Fascinating, but not surprising study, weighing in on the belief by many physicians (and patients) that x-ray or MRI findings are good at explaining why a patient has pain-in this case focused on shoulder x-ray findings. It might surprise most people to learn that the width of the cartilage remaining in their shoulder joint or the amount of bone spurs doesn’t correlate to pain or function, meaning patients with little joint width left or many bone spurs were no more likely to have pain or lost function than those without those findings. This fits with many other studies in the knee and low back that show the same thing: findings on imaging studies such as MRI and x-ray often don’t tell us why the patient hurts. In the knee for example, 60% of middle aged or elderly patients with meniscus tears had pain and 60% of patients with meniscus tears had no pain. This whole concept needs to start changing our approach to orthopedic care as I have discussed in our practice’s book on regenerative medicine and stem cells-Orthopedics 2.0. We as physicians need to stop believing that a picture is a substitute for a good history and comprehensive physical exam. As doctors, our thumbs are often better (a hands on exam) at determining where the pain might be coming from than an MRI.

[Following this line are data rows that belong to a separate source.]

(* ===== verification/Tracking.v ===== *)
(** * What the handlers mark as changed

    After a height the balances and tickers whose [UpdateHeight] is that height are
    written to the database, and the transfer inscriptions that carry it.  Here: the
    handlers of the ledger set it whenever they change what is written. *)
From S2P Require Import Prelude GoStd Decimal Script Utils Json Model History Swap Bip322 Indexer CondApprove Ledger LedgerSpec LedgerFrame LedgerRep LedgerProof Modules Commit PreVerify CherryPick CommitFlow MainLoop LoopFrames EarlyErrors.

(** ** What is written *)
Definition kept_balance (b : BRC20TokenBalance) :=
  (Bal.UpdateHeight b, Bal.AvailableBalance b, Bal.TransferableBalance b).
Definition kept_deploy (i : InscriptionBRC20TickInfo) :=
  (TickInfo.Decimals i, TickInfo.Max i, TickInfo.Limit i, TickInfo.TotalMinted i, TickInfo.SelfMint i).
Definition kept_token (x : BRC20TokenInfo) := (TokenInfo.UpdateHeight x, kept_deploy (TokenInfo.Deploy x)).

What was interesting about the study was that one bone spur did correlate with lost function. This is the bone spur at the bottom of the shoulder joint often seen in patients with advanced shoulder arthritis. This makes sense, as this bone spur would retrict lifting the arm up and above the head, as it would get in the way of the ball moving downward in the socket as the arm moves upward. We’re beginning to work on non-surgical solutions for removing this bone spur using barbotage, to see if getting rid of this spur through a needle may help these patients have better shoulder ranage of motion without the need for surgery.